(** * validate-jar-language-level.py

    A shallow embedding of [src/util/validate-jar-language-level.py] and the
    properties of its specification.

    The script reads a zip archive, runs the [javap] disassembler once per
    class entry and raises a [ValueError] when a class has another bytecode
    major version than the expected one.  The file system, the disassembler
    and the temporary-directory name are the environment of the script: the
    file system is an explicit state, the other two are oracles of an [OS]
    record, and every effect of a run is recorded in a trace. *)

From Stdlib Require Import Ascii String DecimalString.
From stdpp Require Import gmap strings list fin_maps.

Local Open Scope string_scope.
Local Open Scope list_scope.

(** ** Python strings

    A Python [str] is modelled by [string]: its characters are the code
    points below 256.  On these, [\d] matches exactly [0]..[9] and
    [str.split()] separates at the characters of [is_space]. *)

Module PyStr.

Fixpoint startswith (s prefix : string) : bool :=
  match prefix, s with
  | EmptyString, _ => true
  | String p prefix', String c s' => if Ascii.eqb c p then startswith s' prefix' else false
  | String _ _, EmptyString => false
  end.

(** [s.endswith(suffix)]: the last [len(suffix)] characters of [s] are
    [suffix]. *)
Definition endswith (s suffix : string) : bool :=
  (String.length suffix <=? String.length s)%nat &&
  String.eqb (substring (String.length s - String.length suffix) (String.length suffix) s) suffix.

◆ ◆ ◆

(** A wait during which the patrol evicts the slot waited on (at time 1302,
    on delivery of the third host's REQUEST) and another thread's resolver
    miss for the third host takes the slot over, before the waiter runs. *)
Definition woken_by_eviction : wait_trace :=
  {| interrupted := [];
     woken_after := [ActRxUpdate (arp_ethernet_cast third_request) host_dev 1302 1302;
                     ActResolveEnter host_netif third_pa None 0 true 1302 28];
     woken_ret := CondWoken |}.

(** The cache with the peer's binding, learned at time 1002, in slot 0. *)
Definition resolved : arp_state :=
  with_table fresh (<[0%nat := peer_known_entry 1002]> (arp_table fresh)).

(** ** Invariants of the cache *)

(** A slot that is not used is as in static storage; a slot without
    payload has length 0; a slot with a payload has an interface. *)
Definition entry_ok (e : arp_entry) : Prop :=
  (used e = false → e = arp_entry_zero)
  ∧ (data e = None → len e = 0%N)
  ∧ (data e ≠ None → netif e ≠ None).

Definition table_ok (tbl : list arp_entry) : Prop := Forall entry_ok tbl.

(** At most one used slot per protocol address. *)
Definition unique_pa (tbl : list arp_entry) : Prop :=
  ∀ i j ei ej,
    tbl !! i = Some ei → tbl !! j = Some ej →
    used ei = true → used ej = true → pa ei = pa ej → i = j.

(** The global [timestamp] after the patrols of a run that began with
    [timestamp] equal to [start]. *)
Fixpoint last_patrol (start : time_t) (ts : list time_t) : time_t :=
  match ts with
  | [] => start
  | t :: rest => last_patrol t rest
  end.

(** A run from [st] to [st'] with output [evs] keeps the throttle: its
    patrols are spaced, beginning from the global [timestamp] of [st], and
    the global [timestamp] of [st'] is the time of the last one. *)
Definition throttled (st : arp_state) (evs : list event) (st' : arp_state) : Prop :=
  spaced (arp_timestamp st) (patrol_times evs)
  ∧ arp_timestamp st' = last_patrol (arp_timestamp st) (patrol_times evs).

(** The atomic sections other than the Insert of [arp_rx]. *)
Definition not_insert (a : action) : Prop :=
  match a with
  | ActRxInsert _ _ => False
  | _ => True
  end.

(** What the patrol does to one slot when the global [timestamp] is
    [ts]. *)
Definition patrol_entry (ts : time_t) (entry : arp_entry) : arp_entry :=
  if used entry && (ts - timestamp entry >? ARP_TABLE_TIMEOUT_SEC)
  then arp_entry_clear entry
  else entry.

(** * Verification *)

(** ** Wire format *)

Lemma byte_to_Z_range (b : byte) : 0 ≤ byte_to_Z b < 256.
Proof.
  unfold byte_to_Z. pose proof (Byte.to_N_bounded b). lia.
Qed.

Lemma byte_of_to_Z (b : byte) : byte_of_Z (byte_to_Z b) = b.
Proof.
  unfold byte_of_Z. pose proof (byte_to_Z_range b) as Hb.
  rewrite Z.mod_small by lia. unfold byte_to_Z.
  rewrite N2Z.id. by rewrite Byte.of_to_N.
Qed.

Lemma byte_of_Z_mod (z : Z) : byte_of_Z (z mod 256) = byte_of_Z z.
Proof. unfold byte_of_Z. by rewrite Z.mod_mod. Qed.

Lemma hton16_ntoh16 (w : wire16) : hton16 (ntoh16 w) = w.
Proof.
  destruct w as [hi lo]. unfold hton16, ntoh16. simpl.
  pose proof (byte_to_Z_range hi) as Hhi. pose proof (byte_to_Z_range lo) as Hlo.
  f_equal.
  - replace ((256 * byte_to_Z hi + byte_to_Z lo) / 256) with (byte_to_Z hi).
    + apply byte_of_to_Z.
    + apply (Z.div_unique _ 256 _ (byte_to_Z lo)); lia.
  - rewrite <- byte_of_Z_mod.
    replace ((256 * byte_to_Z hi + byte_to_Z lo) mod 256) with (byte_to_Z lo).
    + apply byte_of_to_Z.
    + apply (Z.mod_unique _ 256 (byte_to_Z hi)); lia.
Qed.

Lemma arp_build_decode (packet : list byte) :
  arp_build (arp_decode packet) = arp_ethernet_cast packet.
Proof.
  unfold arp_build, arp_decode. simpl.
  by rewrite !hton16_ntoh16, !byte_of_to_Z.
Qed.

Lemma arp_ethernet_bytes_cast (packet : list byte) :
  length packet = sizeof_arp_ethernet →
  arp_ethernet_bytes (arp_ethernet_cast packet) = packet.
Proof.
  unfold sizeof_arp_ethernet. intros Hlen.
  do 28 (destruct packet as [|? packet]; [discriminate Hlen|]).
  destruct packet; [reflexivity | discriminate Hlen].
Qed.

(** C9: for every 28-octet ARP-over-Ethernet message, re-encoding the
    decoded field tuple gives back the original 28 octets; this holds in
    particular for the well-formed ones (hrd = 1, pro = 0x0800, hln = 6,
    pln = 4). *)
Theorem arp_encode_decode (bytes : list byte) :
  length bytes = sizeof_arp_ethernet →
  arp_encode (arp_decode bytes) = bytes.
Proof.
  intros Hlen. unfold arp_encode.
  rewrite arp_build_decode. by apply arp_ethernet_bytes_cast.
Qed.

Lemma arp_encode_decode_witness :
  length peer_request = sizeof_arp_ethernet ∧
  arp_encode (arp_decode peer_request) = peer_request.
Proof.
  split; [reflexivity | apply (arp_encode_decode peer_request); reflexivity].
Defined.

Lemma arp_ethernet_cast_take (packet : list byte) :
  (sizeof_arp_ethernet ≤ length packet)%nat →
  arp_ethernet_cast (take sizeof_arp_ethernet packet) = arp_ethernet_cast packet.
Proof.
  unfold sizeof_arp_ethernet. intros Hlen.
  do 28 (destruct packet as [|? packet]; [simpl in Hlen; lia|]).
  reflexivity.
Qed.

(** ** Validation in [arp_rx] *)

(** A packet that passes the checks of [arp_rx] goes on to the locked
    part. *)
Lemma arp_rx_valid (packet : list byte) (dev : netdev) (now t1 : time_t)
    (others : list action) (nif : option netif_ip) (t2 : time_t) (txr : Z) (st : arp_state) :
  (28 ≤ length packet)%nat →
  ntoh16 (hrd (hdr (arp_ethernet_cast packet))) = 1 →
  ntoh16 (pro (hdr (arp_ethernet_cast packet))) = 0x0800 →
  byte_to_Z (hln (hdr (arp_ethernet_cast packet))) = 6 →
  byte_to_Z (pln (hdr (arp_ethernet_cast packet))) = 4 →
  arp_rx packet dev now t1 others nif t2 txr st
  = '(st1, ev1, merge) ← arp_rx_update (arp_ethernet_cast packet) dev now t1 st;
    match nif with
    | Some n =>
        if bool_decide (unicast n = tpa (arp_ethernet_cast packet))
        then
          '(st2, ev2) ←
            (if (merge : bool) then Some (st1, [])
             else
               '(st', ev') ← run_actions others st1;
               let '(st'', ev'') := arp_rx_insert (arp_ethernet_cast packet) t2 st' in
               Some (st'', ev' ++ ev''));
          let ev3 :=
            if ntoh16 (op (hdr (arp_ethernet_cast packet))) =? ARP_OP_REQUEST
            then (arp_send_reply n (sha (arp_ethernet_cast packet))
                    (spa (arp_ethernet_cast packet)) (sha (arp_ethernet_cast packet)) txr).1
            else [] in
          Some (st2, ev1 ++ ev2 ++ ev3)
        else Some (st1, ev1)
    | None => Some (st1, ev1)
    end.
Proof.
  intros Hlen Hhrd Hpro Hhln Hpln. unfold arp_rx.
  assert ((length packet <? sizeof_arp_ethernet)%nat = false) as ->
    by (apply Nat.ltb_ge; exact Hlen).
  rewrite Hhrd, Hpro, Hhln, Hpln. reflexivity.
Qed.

◆ ◆ ◆

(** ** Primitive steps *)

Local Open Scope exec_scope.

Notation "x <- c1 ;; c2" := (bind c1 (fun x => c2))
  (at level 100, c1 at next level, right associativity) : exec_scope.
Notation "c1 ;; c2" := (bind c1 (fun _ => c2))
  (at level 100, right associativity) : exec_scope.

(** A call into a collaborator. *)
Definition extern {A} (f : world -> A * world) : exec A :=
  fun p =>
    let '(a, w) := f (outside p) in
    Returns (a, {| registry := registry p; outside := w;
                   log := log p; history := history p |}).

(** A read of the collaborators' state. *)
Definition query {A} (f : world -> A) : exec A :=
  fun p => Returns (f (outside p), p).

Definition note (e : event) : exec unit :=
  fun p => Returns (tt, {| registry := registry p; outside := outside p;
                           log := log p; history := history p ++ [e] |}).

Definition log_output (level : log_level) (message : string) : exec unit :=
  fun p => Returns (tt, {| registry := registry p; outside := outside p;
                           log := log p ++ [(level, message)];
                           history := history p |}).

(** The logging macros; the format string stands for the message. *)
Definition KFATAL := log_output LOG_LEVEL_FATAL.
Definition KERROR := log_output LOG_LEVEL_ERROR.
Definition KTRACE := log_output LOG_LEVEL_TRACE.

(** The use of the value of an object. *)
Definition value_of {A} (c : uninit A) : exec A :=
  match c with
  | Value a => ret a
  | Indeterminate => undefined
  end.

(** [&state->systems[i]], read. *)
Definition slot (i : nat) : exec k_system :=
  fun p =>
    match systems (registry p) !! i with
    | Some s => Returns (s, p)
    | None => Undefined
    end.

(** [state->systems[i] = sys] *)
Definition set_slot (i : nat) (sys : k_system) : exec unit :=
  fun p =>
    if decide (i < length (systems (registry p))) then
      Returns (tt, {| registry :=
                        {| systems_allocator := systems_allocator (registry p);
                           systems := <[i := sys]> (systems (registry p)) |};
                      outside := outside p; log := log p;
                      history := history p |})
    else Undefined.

◆ ◆ ◆

Task requirements -> The lines above from the one with "Definition resolved : arp_state" through the one with "(** The global" are to be duplicated exactly, ends included, with nothing added.

Solution for this task ->
Definition resolved : arp_state :=
  with_table fresh (<[0%nat := peer_known_entry 1002]> (arp_table fresh)).

(** ** Invariants of the cache *)

(** A slot that is not used is as in static storage; a slot without
    payload has length 0; a slot with a payload has an interface. *)
Definition entry_ok (e : arp_entry) : Prop :=
  (used e = false → e = arp_entry_zero)
  ∧ (data e = None → len e = 0%N)
  ∧ (data e ≠ None → netif e ≠ None).

Definition table_ok (tbl : list arp_entry) : Prop := Forall entry_ok tbl.

(** At most one used slot per protocol address. *)
Definition unique_pa (tbl : list arp_entry) : Prop :=
  ∀ i j ei ej,
    tbl !! i = Some ei → tbl !! j = Some ej →
    used ei = true → used ej = true → pa ei = pa ej → i = j.

(** The global [timestamp] after the patrols of a run that began with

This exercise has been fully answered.